- WHAT YOU HAVE TO DO -
Using the data that follows, say how many lines contain the word "Throw", giving the number by itself.

________________

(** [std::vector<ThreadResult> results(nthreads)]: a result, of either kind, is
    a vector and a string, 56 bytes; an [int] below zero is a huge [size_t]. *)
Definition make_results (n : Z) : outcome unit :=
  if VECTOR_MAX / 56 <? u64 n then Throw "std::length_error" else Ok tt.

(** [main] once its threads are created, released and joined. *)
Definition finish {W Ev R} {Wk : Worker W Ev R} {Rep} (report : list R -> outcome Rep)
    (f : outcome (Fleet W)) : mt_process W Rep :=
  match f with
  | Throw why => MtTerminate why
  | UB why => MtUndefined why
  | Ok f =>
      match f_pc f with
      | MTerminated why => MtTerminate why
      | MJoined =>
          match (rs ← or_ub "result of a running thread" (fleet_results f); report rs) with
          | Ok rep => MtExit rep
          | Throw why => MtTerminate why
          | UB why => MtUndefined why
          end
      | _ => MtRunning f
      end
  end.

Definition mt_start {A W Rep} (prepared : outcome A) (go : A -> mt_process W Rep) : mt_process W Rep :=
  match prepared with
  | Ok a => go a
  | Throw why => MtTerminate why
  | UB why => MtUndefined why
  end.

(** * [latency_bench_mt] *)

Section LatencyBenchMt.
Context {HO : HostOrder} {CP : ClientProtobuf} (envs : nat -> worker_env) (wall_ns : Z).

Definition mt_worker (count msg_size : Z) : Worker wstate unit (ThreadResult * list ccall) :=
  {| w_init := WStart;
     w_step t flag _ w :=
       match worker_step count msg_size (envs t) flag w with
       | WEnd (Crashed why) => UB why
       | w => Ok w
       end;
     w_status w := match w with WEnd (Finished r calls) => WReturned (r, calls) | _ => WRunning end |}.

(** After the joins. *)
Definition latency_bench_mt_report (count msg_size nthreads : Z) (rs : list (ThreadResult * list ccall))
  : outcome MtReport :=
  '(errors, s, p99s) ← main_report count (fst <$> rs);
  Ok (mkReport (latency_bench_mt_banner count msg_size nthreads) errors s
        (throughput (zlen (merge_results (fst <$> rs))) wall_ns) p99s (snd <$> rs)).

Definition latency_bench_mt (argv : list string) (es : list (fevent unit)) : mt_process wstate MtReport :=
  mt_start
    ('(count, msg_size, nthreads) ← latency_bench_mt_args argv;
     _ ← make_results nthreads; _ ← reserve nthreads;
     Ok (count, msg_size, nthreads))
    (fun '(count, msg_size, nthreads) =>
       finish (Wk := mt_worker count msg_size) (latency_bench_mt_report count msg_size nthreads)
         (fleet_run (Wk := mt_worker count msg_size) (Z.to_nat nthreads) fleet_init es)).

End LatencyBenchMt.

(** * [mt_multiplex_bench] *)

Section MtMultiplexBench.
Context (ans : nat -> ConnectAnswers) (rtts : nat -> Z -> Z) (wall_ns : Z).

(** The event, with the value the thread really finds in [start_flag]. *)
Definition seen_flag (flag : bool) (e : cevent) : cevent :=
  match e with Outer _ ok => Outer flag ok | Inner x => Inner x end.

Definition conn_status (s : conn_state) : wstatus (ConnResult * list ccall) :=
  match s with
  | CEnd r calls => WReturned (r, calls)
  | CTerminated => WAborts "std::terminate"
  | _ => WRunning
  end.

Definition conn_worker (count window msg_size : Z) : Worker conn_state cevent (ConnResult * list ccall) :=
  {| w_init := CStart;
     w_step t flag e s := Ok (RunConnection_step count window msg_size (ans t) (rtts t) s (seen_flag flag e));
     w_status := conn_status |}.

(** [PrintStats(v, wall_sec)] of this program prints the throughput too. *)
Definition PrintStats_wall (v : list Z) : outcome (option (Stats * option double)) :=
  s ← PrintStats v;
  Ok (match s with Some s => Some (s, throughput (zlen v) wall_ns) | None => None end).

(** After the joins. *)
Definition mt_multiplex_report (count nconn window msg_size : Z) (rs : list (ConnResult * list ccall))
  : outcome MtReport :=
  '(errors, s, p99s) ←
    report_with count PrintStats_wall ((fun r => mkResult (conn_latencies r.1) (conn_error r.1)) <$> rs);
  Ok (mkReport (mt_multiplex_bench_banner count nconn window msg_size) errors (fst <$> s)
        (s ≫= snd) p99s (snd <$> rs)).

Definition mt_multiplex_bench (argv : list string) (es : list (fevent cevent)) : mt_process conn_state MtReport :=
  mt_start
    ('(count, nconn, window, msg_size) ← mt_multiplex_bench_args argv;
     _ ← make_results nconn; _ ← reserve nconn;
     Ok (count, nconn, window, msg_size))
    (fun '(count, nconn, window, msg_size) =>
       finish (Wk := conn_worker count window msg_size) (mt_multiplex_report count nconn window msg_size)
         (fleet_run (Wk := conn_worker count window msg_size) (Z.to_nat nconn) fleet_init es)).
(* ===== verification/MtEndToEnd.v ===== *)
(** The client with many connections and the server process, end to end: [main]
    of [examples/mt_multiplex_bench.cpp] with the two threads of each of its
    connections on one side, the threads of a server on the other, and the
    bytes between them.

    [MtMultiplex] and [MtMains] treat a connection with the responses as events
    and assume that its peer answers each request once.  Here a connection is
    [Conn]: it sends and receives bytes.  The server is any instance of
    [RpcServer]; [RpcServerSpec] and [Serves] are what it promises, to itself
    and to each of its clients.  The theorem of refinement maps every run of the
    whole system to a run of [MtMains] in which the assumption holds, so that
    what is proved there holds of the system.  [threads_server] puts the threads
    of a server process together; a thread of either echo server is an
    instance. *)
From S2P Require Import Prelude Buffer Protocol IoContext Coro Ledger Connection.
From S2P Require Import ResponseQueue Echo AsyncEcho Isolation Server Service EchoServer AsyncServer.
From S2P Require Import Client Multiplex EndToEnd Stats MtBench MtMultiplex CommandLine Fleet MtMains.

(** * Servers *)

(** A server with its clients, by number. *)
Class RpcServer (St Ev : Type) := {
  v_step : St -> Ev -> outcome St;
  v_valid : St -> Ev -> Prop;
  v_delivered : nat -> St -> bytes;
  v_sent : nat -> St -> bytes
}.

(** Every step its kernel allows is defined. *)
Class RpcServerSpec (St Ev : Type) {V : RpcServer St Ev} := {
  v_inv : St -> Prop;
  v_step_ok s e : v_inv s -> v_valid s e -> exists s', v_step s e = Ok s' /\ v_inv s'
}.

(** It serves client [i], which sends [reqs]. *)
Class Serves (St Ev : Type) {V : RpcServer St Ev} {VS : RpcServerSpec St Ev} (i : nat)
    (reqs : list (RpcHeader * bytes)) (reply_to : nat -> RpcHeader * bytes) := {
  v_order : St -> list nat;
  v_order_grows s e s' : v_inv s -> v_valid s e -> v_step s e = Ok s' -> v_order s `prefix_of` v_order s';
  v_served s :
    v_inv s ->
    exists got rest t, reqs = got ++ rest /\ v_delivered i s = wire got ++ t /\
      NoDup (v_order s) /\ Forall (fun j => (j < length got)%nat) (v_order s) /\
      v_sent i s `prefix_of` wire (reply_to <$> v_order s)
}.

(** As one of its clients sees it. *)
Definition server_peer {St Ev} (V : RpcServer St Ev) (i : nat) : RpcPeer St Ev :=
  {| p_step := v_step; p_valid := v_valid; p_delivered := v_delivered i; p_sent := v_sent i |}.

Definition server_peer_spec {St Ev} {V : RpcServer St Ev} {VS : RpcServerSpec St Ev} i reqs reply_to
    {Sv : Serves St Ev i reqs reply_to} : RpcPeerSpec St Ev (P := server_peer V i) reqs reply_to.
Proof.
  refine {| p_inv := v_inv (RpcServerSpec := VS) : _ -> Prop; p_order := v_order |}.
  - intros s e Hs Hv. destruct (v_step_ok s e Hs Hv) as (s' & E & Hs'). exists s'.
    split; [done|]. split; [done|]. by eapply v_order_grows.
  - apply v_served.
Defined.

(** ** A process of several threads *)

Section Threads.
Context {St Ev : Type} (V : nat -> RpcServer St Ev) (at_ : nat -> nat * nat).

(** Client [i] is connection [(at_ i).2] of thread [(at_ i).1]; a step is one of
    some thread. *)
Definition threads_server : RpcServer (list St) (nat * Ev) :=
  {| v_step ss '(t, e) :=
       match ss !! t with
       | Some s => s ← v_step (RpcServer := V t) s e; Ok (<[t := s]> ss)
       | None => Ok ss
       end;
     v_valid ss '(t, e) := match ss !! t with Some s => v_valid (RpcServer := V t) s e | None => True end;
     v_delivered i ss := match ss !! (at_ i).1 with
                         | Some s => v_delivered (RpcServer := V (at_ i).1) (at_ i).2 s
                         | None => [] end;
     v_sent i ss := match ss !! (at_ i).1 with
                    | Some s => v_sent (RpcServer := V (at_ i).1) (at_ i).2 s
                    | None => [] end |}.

________________

- WRITTEN RESPONSE -
4